Ecrit par Philippe Leuckx 14.06.19 dans La Une Livres, Cette semaine, Les Livres, Critiques, Biographie, Italie, Récits, Le Tripode

Carnets, janvier 2019, trad. italien Nathalie Castagné, 480 pages, 25 €

Ecrivain(s): Goliarda Sapienza Edition: Le Tripode

Carnets, Goliarda Sapienza (par Philippe Leuckx)

 

Tenir registre de sa vie, écrire son journal, voilà une entreprise que bien des auteurs ont tentée et peu réussie. Aux ouvrages célèbres (Journal littéraire de Paul Léautaud, celui monumental de Julien Green…), il faudra ajouter désormais les fameux Carnets de Goliarda Sapienza (1924-1996), dans lesquels la mémorialiste aiguë relate sa vie au-delà des sept années d’écriture de L’Art de la joie, pour une longue période âpre, presque sans argent (1976-1993). La très belle édition du Tripode (Paris), en hautes pages aérées, est un modèle du genre.
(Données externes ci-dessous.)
Definition erase_color_case4r (parent sibling tmp1 : Z) : arbm unit :=
  tmp2 ← lift (get_right sibling);
  lift (set_left parent tmp2);;
  lift (set_right sibling parent);;
  lift (rb_set_parent_color tmp1 sibling RB_BLACK);;
  lift (when_set_parent tmp2 parent);;
  lift (__rb_rotate_set_parents parent sibling RB_BLACK);;
  augment_rotate parent sibling.

(** The loop body once the sibling is black (rbtree.c:234-307 and
    320-357); [continue] is the jump back to the head of the loop with a new
    [node] and [parent]. *)
Definition erase_color_black_l (continue : Z → Z → arbm unit)
    (parent sibling : Z) : arbm unit :=
  tmp1 ← lift (get_right sibling);
  b1 ← lift (null_or_black tmp1);
  if (b1 : bool) then
    tmp2 ← lift (get_left sibling);
    b2 ← lift (null_or_black tmp2);
    if (b2 : bool) then
      (* Case 2 - sibling color flip *)
      lift (rb_set_parent_color sibling parent RB_RED);;
      pred ← lift (rb_is_red parent);
      if (pred : bool) then lift (rb_set_black parent)
      else
        parent' ← lift (rb_parent parent);
        if negb (parent' =? NULL) then continue parent parent' else mret tt
    else
      (* Case 3 - right rotate at sibling *)
      tmp1 ← lift (get_right tmp2);
      lift (set_left sibling tmp1);;
      lift (set_right tmp2 sibling);;
      lift (set_right parent tmp2);;
      lift (when_set_parent_color tmp1 sibling RB_BLACK);;
      augment_rotate sibling tmp2;;
      erase_color_case4l parent tmp2 sibling
  else erase_color_case4l parent sibling tmp1.

Definition erase_color_black_r (continue : Z → Z → arbm unit)
    (parent sibling : Z) : arbm unit :=
  tmp1 ← lift (get_left sibling);
  b1 ← lift (null_or_black tmp1);
  if (b1 : bool) then
    tmp2 ← lift (get_right sibling);
    b2 ← lift (null_or_black tmp2);
    if (b2 : bool) then
      (* Case 2 - sibling color flip *)
      lift (rb_set_parent_color sibling parent RB_RED);;
      pred ← lift (rb_is_red parent);
      if (pred : bool) then lift (rb_set_black parent)
      else
        parent' ← lift (rb_parent parent);
        if negb (parent' =? NULL) then continue parent parent' else mret tt
    else
      (* Case 3 - left rotate at sibling *)
      tmp1 ← lift (get_left tmp2);
      lift (set_right sibling tmp1);;
      lift (set_left tmp2 sibling);;
      lift (set_left parent tmp2);;
      lift (when_set_parent_color tmp1 sibling RB_BLACK);;
      augment_rotate sibling tmp2;;
      erase_color_case4r parent tmp2 sibling
  else erase_color_case4r parent sibling tmp1.

(** The [while (true)] of ____rb_erase_color. *)
Fixpoint ____rb_erase_color_loop (fuel : nat) (node parent : Z) : arbm unit :=
  match fuel with
  | O => c_nofuel
  | S fuel =>
    sibling ← lift (get_right parent);
    if negb (node =? sibling) then
      sred ← lift (rb_is_red sibling);
      sibling ←
        (if (sred : bool) then
           (* Case 1 - left rotate at parent *)
           tmp1 ← lift (get_left sibling);
           lift (set_right parent tmp1);;
           lift (set_left sibling parent);;
           lift (rb_set_parent_color tmp1 parent RB_BLACK);;
           lift (__rb_rotate_set_parents parent sibling RB_RED);;
           augment_rotate parent sibling;;
           mret tmp1
         else mret sibling);
      erase_color_black_l (____rb_erase_color_loop fuel) parent sibling
    else
      sibling ← lift (get_left parent);
      sred ← lift (rb_is_red sibling);
      sibling ←
        (if (sred : bool) then
           (* Case 1 - right rotate at parent *)
           tmp1 ← lift (get_right sibling);
           lift (set_left parent tmp1);;
           lift (set_right sibling parent);;
           lift (rb_set_parent_color tmp1 parent RB_BLACK);;
           lift (__rb_rotate_set_parents parent sibling RB_RED);;
           augment_rotate parent sibling;;
           mret tmp1
         else mret sibling);
      erase_color_black_r (____rb_erase_color_loop fuel) parent sibling
  end.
La sélection des milliers de pages par le compagnon de Goliarda, Angelo Pellegrino, donne lieu à de réelles plongées dans ces années-là, dans une Rome criblée de violences (Brigades Rouges…), dans l’atmosphère des voyages qui éclairent la conscience communiste de Goliarda, qui dessille enfin les yeux sur les atrocités des systèmes (Russie, Chine).
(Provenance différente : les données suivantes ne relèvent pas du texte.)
Lemma lor_bit p b : p mod 8 = 0 → (b = 0 ∨ b = 1) → Z.lor p b = p + b.
Proof.
  intros Hp Hb.
  assert (Z.land p b = 0) as Hl.
  { assert (p = Z.shiftl (p / 8) 3) as ->.
    { rewrite Z.shiftl_mul_pow2 by lia. pose proof (Z.div_mod p 8). lia. }
    apply Z.bits_inj'. intros i Hi. rewrite Z.land_spec, Z.bits_0.
    destruct (Z.lt_ge_cases i 3); [by rewrite Z.shiftl_spec_low by lia|].
    destruct Hb as [->| ->]; [by rewrite Z.bits_0, andb_false_r|].
    change 1 with (2 ^ 0). rewrite (Z.pow2_bits_false 0) by lia.
    by rewrite andb_false_r. }
  rewrite Z.add_nocarry_lxor by done. by rewrite Z.lxor_lor.
Qed.

Lemma pcw_add p c : aligned p → pcw p c = p + colbit c.
Proof. intros [_ Hp]. apply lor_bit; [done|]. destruct c; [left|right]; done. Qed.

Lemma land_ptr_mask x : is_u64 x → Z.land x ptr_mask = x - x mod 4.
Proof.
  intros Hx. transitivity (Z.shiftl (Z.shiftr x 2) 2).
  - apply Z.bits_inj'. intros i Hi. rewrite Z.land_spec.
    change ptr_mask with (Z.shiftl (Z.ones 62) 2).
    destruct (Z_lt_dec i 2).
    + rewrite !Z.shiftl_spec_low by lia. by rewrite andb_false_r.
    + rewrite !Z.shiftl_spec, Z.shiftr_spec by lia.
      replace (i - 2 + 2) with i by lia.
      destruct (Z_lt_dec i 64).
      * rewrite Z.ones_spec_low by lia. by rewrite andb_true_r.
      * rewrite <- (Z.mod_small x (2 ^ 64)) by (unfold is_u64 in Hx; lia).
        by rewrite Z.mod_pow2_bits_high by lia.
  - rewrite Z.shiftl_mul_pow2, Z.shiftr_div_pow2 by lia.
    change (2 ^ 2) with 4. pose proof (Z.div_mod x 4). lia.
Qed.

Lemma colbit_range c : 0 ≤ colbit c ≤ 1.
Proof. destruct c; simpl; unfold RB_RED, RB_BLACK; lia. Qed.

Lemma aligned_bound p : aligned p → p + 7 < 2 ^ 64 ∧ p mod 4 = 0 ∧ p mod 2 = 0.
Proof.
  intros [[? ?] Hp]. pose proof (Z.div_mod p 8).
  assert (p = 8 * (p / 8)) as Hq by lia. split_and!; [lia| |]; rewrite Hq.
  - replace (8 * (p / 8)) with ((2 * (p / 8)) * 4) by lia. apply Z.mod_mul. lia.
  - replace (8 * (p / 8)) with ((4 * (p / 8)) * 2) by lia. apply Z.mod_mul. lia.
Qed.

Lemma rb_parent_pcw p c : aligned p → __rb_parent (pcw p c) = p.
Proof.
  intros Hp. pose proof (aligned_bound p Hp) as (? & Hm & _).
  pose proof (colbit_range c). rewrite pcw_add by done.
  unfold __rb_parent. rewrite land_ptr_mask.
  - replace ((p + colbit c) mod 4) with (colbit c); [lia|].
    rewrite Z.add_mod, Hm by lia. by destruct c.
  - destruct Hp as [[? ?] _]. unfold is_u64. lia.
Qed.

Lemma rb_color_pcw p c : aligned p → __rb_color (pcw p c) = colbit c.
Proof.
  intros Hp. pose proof (aligned_bound p Hp) as (_ & _ & Hm).
  pose proof (colbit_range c). rewrite pcw_add by done. unfold __rb_color.
  change 1 with (Z.ones 1). rewrite Z.land_ones by lia. change (2 ^ 1) with 2.
  rewrite Z.add_mod, Hm by lia. by destruct c.
Qed.

Lemma rb_is_red_pcw p c : aligned p → __rb_is_red (pcw p c) = bool_decide (c = Red).
Proof. intros. unfold __rb_is_red. rewrite rb_color_pcw by done. by destruct c. Qed.
Lemma rb_is_black_pcw p c :
  aligned p → __rb_is_black (pcw p c) = bool_decide (c = Black).
Proof. intros. unfold __rb_is_black. rewrite rb_color_pcw by done. by destruct c. Qed.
La plume n’épargne personne et d’abord elle-même, à qui elle réserve une grande part de sa sévérité foncière : elle se sent vidée (par l’écriture épuisante de ce livre qu’elle n’arrive pas à placer chez les éditeurs), alors qu’il faudrait remparer de tous côtés. L’absence d’Angelo (ne fût-ce que pour de petits voyages de travail) l’abat.

On sent à la lire une conscience sans cesse titillée par la lucidité et la justesse : on écrit, selon elle, pour témoigner (elle note « les bruits de la pauvreté »), dire la mort proche (leucémie de Véra), et souligner aussi les qualités de ses refuges (Gaeta).
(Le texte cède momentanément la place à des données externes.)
(* ===== verification/RbErase.v ===== *)
(** ____rb_erase_color (src/src/rbtree.c) computes [del_fix],
    and keeps the values that the callbacks of the user keep right. *)
From Stdlib Require Import ZArith Lia.
From stdpp Require Import base tactics option list numbers gmap.
From S2P Require Import Prelude RbTree RbSpec RbRep RbAug.

Local Open Scope Z_scope.

Section post.
Context {X : Type} `{!AugValues X}.

(** What one pass of the loop owes its continuation: [tf] is the final tree,
    [L] the nodes the loop may write. *)
Definition erase_post (m : gmap Z rb_node) (root : Z) (L : list Z) (k : ctx) (p : Z)
    (cont : Z → Z → arbm X unit) (tf : tree) (res : tree + tree) : Prop :=
  match res with
  | inl t' => tf = plug k t'
  | inr t' =>
    (k = [] → tf = t') ∧
    (k ≠ [] → ∀ m' v', repc m' root k p → rep m' (cptr k) t' →
       (∀ x, x ∉ L → m' !! x = m !! x) → caug v' k (inorder t') → taug v' t' →
       wp (cont p (cptr k)) (λ _, arebuilt m L tf) (RbState m' root, v'))
  end.
End post.

Ltac erase_finish cp :=
  eapply (wp_rotate_set_parents _ _ cp Black);
    [rb_side|rb_side|rb_side|rb_side|rb_side|rb_side|rb_rep|rb_side|rb_side|];
  let m' := fresh "m'" in let root' := fresh "root'" in
  let Hk' := fresh "Hk'" in let Hm' := fresh "Hm'" in
  intros m' root' Hk' Hm'; rb_arun; cbn [blacken];
  apply arebuilt_plug;
    [done|by rb_rep|rb_frame; rewrite Hm' by done; by lk|aug_solve|aug_solve].

Lemma cptr_node_ok m root k h : repc m root k h → k ≠ [] → cptr k ≠ NULL.
Proof. destruct k as [|[]]; simpl; [done|unfold node_ok; naive_solver..]. Qed.

(** Case 2: flip the sibling, then stop at a red parent or go on. *)
Ltac erase_case2 c p k Hpost :=
  let m' := fresh in
  destruct c; rb_run;
  [ cbn in Hpost; subst; apply arebuilt_plug;
      [by rb_rep|by rb_rep|rb_frame; by lk|aug_solve|aug_solve]
  | cbn in Hpost; destruct Hpost as [Hnil Hcons]; destruct (decide (k = [])) as [->|Hne];
    [ specialize (Hnil eq_refl); subst; cbn [cptr]; rb_run;
      apply (arebuilt_plug _ _ _ _ _ []);
        [by rb_rep|by rb_rep|rb_frame; by lk|aug_solve|aug_solve]
    | match goal with
      | H : repc _ _ k _ |- _ => pose proof (cptr_node_ok _ _ _ _ H Hne)
      end; rb_run;
      apply Hcons; [done|by rb_rep|by rb_rep|rb_frame; by lk|aug_solve|aug_solve] ] ].

(** Case 3 then case 4. *)
Ltac erase_case3 c a b Hpost :=
  cbn in Hpost; subst; rb_run;
  rb_destruct a; rb_arun; rb_destruct b; rb_arun; erase_finish c.

Section black.
Context {X : Type} `{!AugValues X} (cb : rb_augment_callbacks X) `{!Augmented cb}.

Lemma erase_black_l_wp cont c t p sl s sr k m root v tf :
  repc m root (FL c p (T Black sl s sr) :: k) (ptr t) → rep m p t →
  NoDup (inorder t ++ caddrs (FL c p (T Black sl s sr) :: k)) →
  caug v (FL c p (T Black sl s sr) :: k) (inorder t) → taug v t →
  erase_post m root (inorder t ++ caddrs (FL c p (T Black sl s sr) :: k)) k p cont
    tf (del_left c t p sl s sr) →
  wp (erase_color_black_l (rotate cb) cont p s)
     (λ _, arebuilt m (inorder t ++ caddrs (FL c p (T Black sl s sr) :: k)) tf)
     (RbState m root, v).
Proof using Augmented0.
  intros Hk Ht Hnd Hc Hv Hpost. cbn [repc rep caug taug caddrs faddrs] in *.
  destruct Hk as ([Hp Hpa] & Hmp & ([Hs Hsa] & Hms & Hsl & Hsr) & Hk).
  pose proof (cptr_aligned _ _ _ _ Hk) as Hka.
  cbn [inorder] in *. nodup_simp. unfold erase_color_black_l, erase_color_case4l.
  unfold del_left in Hpost.
  destruct sr as [|[] srl sra srr].
  - rb_destruct_red. rb_run. destruct sl as [|[] sll sla slr]; rb_destruct_red; rb_run.
    + erase_case2 c p k Hpost.
    + erase_case3 c sll slr Hpost.
    + erase_case2 c p k Hpost.
  - rb_destruct_red. rb_run. cbn in Hpost. subst tf. rb_destruct sl; rb_run;
      erase_finish c.
  - rb_destruct_red. rb_run. destruct sl as [|[] sll sla slr]; rb_destruct_red; rb_run.
    + erase_case2 c p k Hpost.
    + erase_case3 c sll slr Hpost.
    + erase_case2 c p k Hpost.
Qed.

Lemma erase_black_r_wp cont c t p sl s sr k m root v tf :
  repc m root (FR c (T Black sl s sr) p :: k) (ptr t) → rep m p t →
  NoDup (inorder t ++ caddrs (FR c (T Black sl s sr) p :: k)) →
  caug v (FR c (T Black sl s sr) p :: k) (inorder t) → taug v t →
  erase_post m root (inorder t ++ caddrs (FR c (T Black sl s sr) p :: k)) k p cont
    tf (del_right c sl s sr p t) →
  wp (erase_color_black_r (rotate cb) cont p s)
     (λ _, arebuilt m (inorder t ++ caddrs (FR c (T Black sl s sr) p :: k)) tf)
     (RbState m root, v).
Proof using Augmented0.
  intros Hk Ht Hnd Hc Hv Hpost. cbn [repc rep caug taug caddrs faddrs] in *.
  destruct Hk as ([Hp Hpa] & Hmp & ([Hs Hsa] & Hms & Hsl & Hsr) & Hk).
  pose proof (cptr_aligned _ _ _ _ Hk) as Hka.
  cbn [inorder] in *. nodup_simp. unfold erase_color_black_r, erase_color_case4r.
  unfold del_right in Hpost.
  destruct sl as [|[] sll sla slr].
  - rb_destruct_red. rb_run. destruct sr as [|[] srl sra srr]; rb_destruct_red; rb_run.
    + erase_case2 c p k Hpost.
    + erase_case3 c srl srr Hpost.
    + erase_case2 c p k Hpost.
  - rb_destruct_red. rb_run. cbn in Hpost. subst tf. rb_destruct sr; rb_run;
      erase_finish c.
  - rb_destruct_red. rb_run. destruct sr as [|[] srl sra srr]; rb_destruct_red; rb_run.
    + erase_case2 c p k Hpost.
    + erase_case3 c srl srr Hpost.
    + erase_case2 c p k Hpost.
Qed.

End black.

(** ** The loop *)

(** The loop only goes on with the sibling flipped to red. *)
Lemma del_left_inr c t p sl s sr t' :
  del_left c t p sl s sr = inr t' → t' = T Black t p (T Red sl s sr).
Proof. unfold del_left. intros. by repeat case_match; simplify_eq. Qed.
Lemma del_right_inr c t p sl s sr t' :
  del_right c sl s sr p t = inr t' → t' = T Black (T Red sl s sr) p t.
Proof. unfold del_right. intros. by repeat case_match; simplify_eq. Qed.

(** Case 1: the red sibling rotates up, then the black nephew is handled by
    [lem]. *)
Ltac erase_case1 c lem Hdel :=
  eapply (wp_rotate_set_parents _ _ c Red);
    [rb_side|rb_side|rb_side|rb_side|rb_side|rb_side|rb_rep|rb_side|rb_side|];
  let m' := fresh "m'" in let root' := fresh "root'" in
  let Hk' := fresh "Hk'" in let Hm' := fresh "Hm'" in
  intros m' root' Hk' Hm'; rb_arun;
  eapply wp_mono;
    [ eapply lem;
      [ by rb_rep | by rb_rep | simpl; solve [nodup_done]
      | aug_solve | aug_solve | by rewrite Hdel ]
    | let Hr := fresh "Hreb" in
      intros ? ? Hr; eapply arebuilt_weaken; [exact Hr|elem_solve|];
      rb_frame; rewrite Hm' by done; by lk ].

(** Black sibling: the body ([lem]), then the loop ([IH]) on the context [k]
    with the tree [t'] that [inr] says. *)
Ltac erase_body lem IH k t' Hfix inr :=
  eapply lem;
    [ by rb_rep | done | by simpl; nodup_done | aug_solve | aug_solve
    | unfold erase_post ];
  match goal with
  | |- context [match ?d with inl _ => _ | inr _ => _ end] =>
      let Hd := fresh "Hdel" in
      destruct d eqn:Hd; [by injection Hfix as <-|]; apply inr in Hd; subst
  end;
  split; [intros ->; by injection Hfix as <-|];
  let Hr := fresh "Hreb" in
  intros; eapply wp_mono;
    [ eapply (IH k t');
      [ done | simpl in *; lia | done | done | done | simpl; solve [nodup_done]
      | done | done ]
    | intros ? ? Hr; eapply arebuilt_weaken; [exact Hr|elem_solve|assumption] ].

Section loop.
Context {X : Type} `{!AugValues X} (cb : rb_augment_callbacks X) `{!Augmented cb}.

Lemma erase_loop_wp fuel k t m root v tf :
  k ≠ [] → (length k ≤ fuel)%nat → del_fix k t = Some tf →
  repc m root k (ptr t) → rep m (cptr k) t → NoDup (inorder t ++ caddrs k) →
  caug v k (inorder t) → taug v t →
  wp (____rb_erase_color_loop (rotate cb) fuel (ptr t) (cptr k))
     (λ _, arebuilt m (inorder t ++ caddrs k) tf) (RbState m root, v).
Proof using Augmented0.
  revert k t m root v.
  induction fuel as [|fuel IH]; intros k t m root v Hne Hf Hfix Hk Ht Hnd Hc Hv.
  { destruct k; simpl in *; [done|lia]. }
  destruct k as [|[c p s|c s p] k]; [done|..];
    cbn [____rb_erase_color_loop cptr]; cbn [del_fix] in Hfix.
  - destruct s as [|[] sl s sr]; [done|..].
    + destruct sl as [|sc a b d]; [done|].
      destruct (del_left Red t p a b d) as [t'|] eqn:Hdel; [|done].
      injection Hfix as <-.
      cbn [repc rep caug taug caddrs faddrs inorder cptr] in *. rb_destruct_red.
      pose proof (cptr_aligned m root k p ltac:(done)) as Hka. rb_run.
      erase_case1 c (erase_black_l_wp cb (____rb_erase_color_loop (rotate cb) fuel)
        Red t p a b d (FL c s sr :: k)) Hdel.
    + cbn [repc rep caug taug caddrs faddrs inorder cptr] in *. rb_destruct_red.
      pose proof (cptr_aligned m root k p ltac:(done)) as Hka. rb_run.
      erase_body (erase_black_l_wp cb) IH k (T Black t p (T Red sl s sr)) Hfix del_left_inr.
  - destruct s as [|[] sl s sr]; [done|..].
    + destruct sr as [|sc a b d]; [done|].
      destruct (del_right Red a b d p t) as [t'|] eqn:Hdel; [|done].
      injection Hfix as <-.
      cbn [repc rep caug taug caddrs faddrs inorder cptr] in *. rb_destruct_red.
      pose proof (cptr_aligned m root k p ltac:(done)) as Hka. rb_run.
      erase_case1 c (erase_black_r_wp cb (____rb_erase_color_loop (rotate cb) fuel)
        Red t p a b d (FR c sl s :: k)) Hdel.
    + cbn [repc rep caug taug caddrs faddrs inorder cptr] in *. rb_destruct_red.
      pose proof (cptr_aligned m root k p ltac:(done)) as Hka. rb_run.
      erase_body (erase_black_r_wp cb) IH k (T Black (T Red sl s sr) p t) Hfix del_right_inr.
Qed.
End loop.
Comment ne pas s’angoisser pour le destin d’un travail auquel on a consacré sept années de son existence ? (p.100).

L’épisode de l’enfermement à Rebibbia – pour un vol chez une connaissance – reste une blessure âpre, une trace infamante.

Sensible à tous les miasmes qui défigurent la société et son réel, Goliarda énumère, enregistre, décrit et décode nombre d’événements.

Elle déplore l’extrême pauvreté de Naples ; le nombre de morts (en Sicile : la mort est dite la Certa) proches la hante ; le retour au théâtre (dans des petites salles désertes) la plonge dans la déprime. Le journal dépiaute le réel.

Sapienza a l’art de relater et d’en faire un usage collectif : chacune, chacun peut se reconnaître, en dépit du caractère individualisé des expériences.

« Le cordon ombilical des fêtes romaines » (p.244), « j’ai pratiqué avec elle une euthanasie de crème fouettée » (p.246), « le pessimisme des profiteurs » : elle a l’art de la formule ciselée et incisive. « La prison de pauvreté-indigence » qu’elle sent autour d’elle, qui la menace, la fragilise, rend bien compte de son état d’esprit. La vie est étroite, les dépenses mesurées, le théâtre, loin, les années sans ressources sont venues s’ajouter à une désolation inscrite en l’âme. Les électrochocs (des années 60) sont restés vifs comme réactualisés.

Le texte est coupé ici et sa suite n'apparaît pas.